Re: Ping JJ: string literals

JJ Merelo Sat, 18 Jan 2020 00:07:27 -0800

I know this is utterly and absolutely absurd, but so it goes.

El vie., 17 ene. 2020 a las 23:28, ToddAndMargo (<toddandma...@zoho.com>)
escribió:

> Hi JJ,
>
> Please be my hero.
>
> I won't call you any goofy names out of
> affection and friendship, as others will get
> their nickers in a twist.
>
> This is from a previous conversation we had concerning
> the mistake in
>
> https://docs.raku.org/language/nativecall#index-entry-nativecall
>
>      my $string = "FOO";
>      ...
>      my $array = CArray[uint8].new($string.encode.list);
>
>
> Todd:
>      By the way, "C String" REQUIRES a nul at the end:
>      an error in the NativeCall documentation.
>
> JJ:
>      No, it does not. And even if it did, it should better
>      go to the C, not Raku, documentation
>

A C string literal is a C string. It automatically gets null terminated. I
already mentioned this link
https://stackoverflow.com/questions/8202897/null-terminated-string-in-c,
but you don't seem to like and read links, so I copy the good bits here;

"Is it absolutely necessary? *No*, because when you call scanf, strcpy(except
for strncpy where you need to manually put zero if it exceeds the size), it
copies the null terminator for you. Is it good to do it anyways? *Not
really*, it doesn't really help the problem of bufferoverflow since those
function will go over the size of the buffer anyways. Then what's the best
way? use c++ with std::string."

And another answer:

"Always be careful to allocate enough memory with strings, compare the
effects of the following lines of code:

char s1[3] = "abc";char s2[4] = "abc";char s3[] = "abc";

All three are considered legal lines of code (
http://c-faq.com/ansi/nonstrings.htmlhttp://c-faq.com/ansi/nonstrings.html),
but in the first case, there isn't enough memory for the fourth
null-terminated character. s1 will not behave like a normal string, but s2
and s3 will. The compiler automatically count for s3, and you get four
bytes of allocated memory. If you try to write

"

>
>
> And that would be a "String Literal", which is NOT
> a C String.  And C's documentation is precise and
> clear (n1570).  It is not their problem.  It
> is a mistake in NativeCall's documentation.
>

Did you really read what you wrote?
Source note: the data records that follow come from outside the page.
(** * SRM attendance core: capture, debounce, offline queue and sync

    A shallow embedding of the attendance protocol of the SRM classroom
    application:

    - the Express back end [backend/index.js] in its two revisions, the
      "improved and more robust" one ([Backend]) and the earlier "minimal
      endpoints for attendance module" one ([MinimalBackend]), restricted
      to [POST /api/v1/attendance/mark] and [POST /api/v1/attendance/sync];
    - the scanner page [attendance_app/scanner.js] in its revisions: the
      patched and the unpatched robust scanner ([Scanner]: the per-label
      debounce, [queueAttendance], [syncOfflineQueue],
      [markAttendanceForLabel]), the batching scanner and the scaffold
      ([BatchScanner]: the detection loop's submission, the sync button,
      [markAttendanceLocally]), the submit button of the manual session
      ([ManualSession]);
    - the queue behind [window.srmDB]: the in-memory fallback of the
      scanner and the IndexedDB wrapper of [attendance_app/db.js].

    Conventions of the embedding.

    - A JSON / JavaScript value is a [jsval].  A JavaScript number is the
      rational it stands for, a canonical [Qc]; the handlers and the page
      only carry the numbers of a request around.  The one place where the
      code calculates, the confidence the scanner derives from a match
      distance, is calculated as the language does, in binary64 floating
      point ([Double]).  The elements of a [records] array are JSON
      objects.
    - [labelToStudentId] (a [Map]) is a finite map keyed by the label.
      [recentMarks] is a plain object used as a map: its own properties are
      a finite map, and the key [__proto__], which such an object inherits
      as an accessor, is read and written as the language does.
    - The MySQL table [attendance] is the list of the parameter tuples the
      handlers pass to [INSERT], in insertion order; [WHERE a = ? AND b = ?]
      is SQL equality of those values.
    - [pool.query] can throw (lost connection, constraint violation): the
      per-request environment says whether the [SELECT] or the [INSERT] of
      that request throws, and the handlers' [catch] branches answer 500.
    - [Date.now()], [new Date().toISOString()] and the reachability of the
      server are inputs of each call.
    - DOM rendering, logging and console output are left out. *)

From stdpp Require Import base numbers list strings gmap.
From stdpp Require Import pretty.
From Stdlib Require Import QArith Qcanon Qround Qabs Qpower Qfield.
From Stdlib Require Import ZArith Ascii Lia Lqa.
Lemma in_order_new_events accepted command s s' :
  in_order accepted command (trace (world s)) s' ->
  only_after accepted command (new_events (world s) (world s')).
Proof. intros (evs & Ht & Hok). rewrite (new_events_app _ _ _ Ht). exact Hok. Qed.

(** X28.  [login] sends the password only when the server asked for it:
    in a run of [login] the request [PASS] goes out on the control connection
    only right after a reply with the code 331 has been read, be it the
    reply to the first [USER] or to the second one that follows a reply 503.
    After any other reply, and after any failure, no password is sent.  The
    requests are told apart by their bytes, so the encoding is taken to send
    different texts to different bytes, as UTF-8 does. *)
Theorem password_goes_out_after_331 user pass s :
  only_after (fun r => code_is r 331)
    ("PASS " ++ default (password (cfg (client s))) pass)
    (new_events (world s) (world (snd (login user pass s)))).
Proof. apply in_order_new_events, login_in_order, in_order_start. Qed.

(** X29.  [rename] names the new file only when the server accepted the
    old one: the request [RNTO] goes out only right after a reply to [RNFR]
    with a code from 300 to 399 has been read.  The encoding is taken to
    send different texts to different bytes. *)
Theorem rename_goes_on_after_a_3xx_reply old_name new_name s :
  only_after FTPResponse.is_positive_intermediate ("RNTO " ++ new_name)
    (new_events (world s) (world (snd (FTPCommands.cmd_rename [old_name; new_name] s)))).
Proof.
  apply in_order_new_events, (cmd_rename_in_order _ new_name); [reflexivity |].
  apply in_order_start.
Qed.

End Requests.

(** ** Uploads of many files *)

Section Prompt.
Context `{Codecs}.
Import SecureFTPClient.

Lemma glob_run pattern w :
  exists r w1,
    Env.glob pattern w = (r, w1)
    /\ trace w1 = trace w ++ [EvGlob pattern] /\ keyboard w1 = keyboard w.
Proof.
  unfold Env.glob, Env.next. cbn [tape log].
  destruct (tape w) as [| [] rest]; eexists _, _; repeat split; reflexivity.
Qed.

(** With prompting on and no [y] among the answers, the loop over the files
    only asks. *)
Lemma mput_each_declined files s :
  prompt_mode (client s) = true ->
  Forall (fun line => FTPCommands.lower_is_y line = false) (keyboard (world s)) ->
  exists r w1 evs,
    FTPCommands.mput_each files s = (r, mkSession (client s) w1)
    /\ trace w1 = trace (world s) ++ evs
    /\ Forall (fun e => chan_of e = None) evs
    /\ Forall (fun line => FTPCommands.lower_is_y line = false) (keyboard w1).
Proof.
  intros Hp. revert s Hp.
  induction files as [| file_path rest IH]; intros [c w] Hp Hk; cbn [client world] in *.
  - exists (Ok tt), w, []. rewrite app_nil_r. repeat split; [constructor | exact Hk].
  - cbn [FTPCommands.mput_each]. unfold bind at 1. unfold bind at 1.
    unfold env at 1, Env.exists_. cbn [world client].
    destruct (fs w !! file_path) as [content |].
    + unfold bind at 1. unfold self at 1. cbn [client]. rewrite Hp.
      unfold bind at 1. unfold bind at 1. unfold env at 1, Env.input. cbn [world client].
      destruct (keyboard w) as [| line typed] eqn:Ek.
      * eexists _, _, [_]. repeat split; [repeat constructor | cbn; rewrite Ek; constructor].
      * apply Forall_cons_1 in Hk as [Hline Htyped].
        unfold ret at 1. rewrite Hline. unfold ret at 1.
        destruct (IH (mkSession c (log (EvInput ("Upload " ++ file_path ++ "? (y/n): "))
                                      (set_keyboard typed w))) Hp Htyped)
          as (r & w1 & evs & -> & Ht & Hev & Hk1).
        exists r, w1, (EvInput ("Upload " ++ file_path ++ "? (y/n): ") :: evs).
        repeat split; [| constructor; [reflexivity | exact Hev] | exact Hk1].
        rewrite Ht. cbn [world log set_keyboard trace]. rewrite <- app_assoc. reflexivity.
    + unfold ret at 1. apply (IH (mkSession c w) Hp Hk).
Qed.
(** A call on objects returns a new array that holds what the function
    on values returns, and leaves every array of the store as it was. *)
Lemma embed_bits_obj_pure `{Hashlib} `{NumpyRandom} (mem : store) (arr : loc)
    (cover : image) (bits : list Z) (passphrase : string) :
  mem !! arr = Some cover ->
  embed_bits_obj mem arr bits passphrase
  = match embed_bits cover bits passphrase with
    | Ok stego => Ok (length mem, mem ++ [stego])
    | Raise e => Raise e
    end.
Proof.
  intros Hcover. unfold embed_bits_obj, embed_bits. rewrite Hcover.
  destruct (_ <? _)%Z; [reflexivity|].
  unfold np_copy.
  assert (Hflat : length mem < length (mem ++ [cover]))
    by (rewrite length_app; cbn; lia).
  assert (Hhold : forall px,
             <[length mem := set_pixels cover px]> (mem ++ [cover])
             = mem ++ [set_pixels cover px]).
  { intros px. rewrite <- (Nat.add_0_r (length mem)) at 1.
    rewrite insert_app_r. reflexivity. }
  pose proof (embed_loop_obj_pure (mem ++ [cover]) (length mem) cover Hflat
                (compute_edge_depth_map cover) (np_repeat bits REDUNDANCY)
                (traversal_order (height cover) (width cover) passphrase)
                (pixels cover, 0)) as Hloop.
  unfold lifted, holding in Hloop. cbn [fst snd] in Hloop. rewrite Hhold in Hloop.
  replace (set_pixels cover (pixels cover)) with cover in Hloop
    by (destruct cover; reflexivity).
  rewrite Hloop.
  destruct (for_each _ (embed_pixel _ _) _) as [[px bit_idx]|px|e];
    cbn [step_map fst snd]; rewrite ?Hhold; reflexivity.
Qed.
(** * crypto_exchange_handler: the exchange template and its candle store

    A shallow embedding of [crypto_exchange_handler/exchange_template.py]:
    the [ExchangeAPI] base class, its unimplemented capability methods, and
    the two data-processing methods [dump_market_data_to_file] and
    [load_market_data_file], together with the parts of Python's [csv]
    module and of text-mode file iteration that these two methods drive.

    Modelling conventions.
    - Text is [string]; a file holds its decoded text.  The file system is a
      finite map from paths to texts.
    - Methods are computations in a state-and-exception monad over [world]:
      the attributes of [self], the file system, and a trace of the
      observable actions (prints, opens, retrieval calls).
    - Python floats are a parameter ([FloatModel]): a type with the two
      conversions the code relies on, [repr] (used by [csv.writer]) and
      [float(str)] (used by the loader).
    - The [csv] reader is the state machine of CPython's [_csv] module for
      the default dialect; its configurable field-size limit is left out. *)

From Stdlib Require Import ZArith Ascii String List Lia DecimalString DecimalZ.
From stdpp Require Import base option gmap strings list.

Import ListNotations.
Local Open Scope string_scope.
Local Open Scope Z_scope.

#[local] Arguments String.append _ _ : simpl nomatch.

(** ** Characters and strings *)

Definition LF : ascii := "010"%char.
Definition CR : ascii := "013"%char.
Definition COMMA : ascii := ","%char.
Definition DQUOTE : ascii := "034"%char.
Definition PIPE : ascii := "|"%char.

(** The line ends: the one text-mode reading yields and the one the
    writer emits. *)
Definition NL : string := String LF EmptyString.
Definition CRLF : string := String CR (String LF EmptyString).

(** A character that neither the [csv] writer configured below nor the
    reader treats specially. *)
Definition csv_plain (c : ascii) : bool :=
  negb (Ascii.eqb c COMMA || Ascii.eqb c PIPE || Ascii.eqb c DQUOTE ||
        Ascii.eqb c CR || Ascii.eqb c LF).

(** [s.find(sub)]: the lowest index at which [sub] occurs in [s], or [-1]. *)
Fixpoint find_from (sub s : string) (i : Z) : Z :=
  if String.prefix sub s then i
  else match s with
       | EmptyString => -1
       | String _ rest => find_from sub rest (i + 1)
       end.

Definition str_find (s sub : string) : Z := find_from sub s 0.

(** [sub] occurs somewhere in [s]. *)
Definition occurs (sub s : string) : Prop :=
  exists a b, s = a ++ sub ++ b.

(** [s.endswith(suffix)]. *)
Fixpoint str_endswith (s suffix : string) : bool :=
  if String.eqb s suffix then true
  else match s with
       | EmptyString => false
       | String _ rest => str_endswith rest suffix
       end.

(** [str.lower] on ASCII text. *)
Definition is_upper (c : ascii) : bool :=
  let n := N_of_ascii c in ((65 <=? n) && (n <=? 90))%N.

Definition lower_char (c : ascii) : ascii :=
  if is_upper c then ascii_of_N (N_of_ascii c + 32) else c.

Fixpoint str_lower (s : string) : string :=
  match s with
  | EmptyString => EmptyString
  | String c rest => String (lower_char c) (str_lower rest)
  end.

(** Every character of [s] satisfies [p]. *)
Fixpoint str_all (p : ascii -> bool) (s : string) : bool :=
  match s with
  | EmptyString => true
  | String c rest => p c && str_all p rest
  end.

(** Some character of [s] satisfies [p]. *)
Fixpoint str_any (p : ascii -> bool) (s : string) : bool :=
  match s with
  | EmptyString => false
  | String c rest => p c || str_any p rest
  end.

(** [sep.join(parts)]. *)
Fixpoint str_join (sep : string) (parts : list string) : string :=
  match parts with
  | [] => ""
  | [p] => p
  | p :: rest => p ++ sep ++ str_join sep rest
  end.

(** [str(n)] for an integer. *)
Definition str_of_Z (z : Z) : string := NilEmpty.string_of_int (Z.to_int z).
A string literal is not a C string? And
you want to add that to NativeCall documentation? You really seem to be
driven by your need to prove you're right, than by a genuine wish to
improve the documentation. Which I insist, is for Raku, not for C.

>
> Without the nul at the end, the string is considered
> "undefined".
>

No, it's not. Please read the answer in StackOverflow above. If you use
string literals and don't assign enough memory for the null termination,
it's going to be undefined. That's the case for s1 above. Again, C stuff.
There's enough work as it is now to document the finer points of Raku. Only
with the "new" ( = 1 year old) 6.d Raku behavior, there're still almost 100
items to document. Document the finer points of C is totally outside the
scope. Just read (maybe implicitly) at the beginning of NativeCall "Get
your C right" and that's it. I'm not gonna go further than that.

>
> The C guys have been helping me with definitions.  Chapter and
> verse would be :
>
> INTERNATIONAL STANDARD ©ISO/IEC ISO/IEC 9899:201x
> Programming languages — C
> http://www.open-std.org/jtc1/sc22/wg14/www/docs/n1570.pdf
>
>      5.2.1 Character sets
>      7.1.1 Definitions of terms
>      6.7.9,p14 Semantics
>
> Here is your String Literal, which you are confusing
> with a c string:
>
> 6.7.9,p14 states:
>
>      An array of character type may be initialized by a
>      character string literal or UTF−8 string literal,
>      optionally enclosed in braces. Successive bytes
>      of the string literal (including the terminating
>      null character if there is room or if the array
>      is of unknown size) initialize the elements of
>      the array.
>
> So there is the unnecessary nul you speak of, except,
> again, it is not a C String.  So you do have a
>

Are you _really_ saying we should put parts of the C standard in the Raku
documentation? Again, did you read what you wrote?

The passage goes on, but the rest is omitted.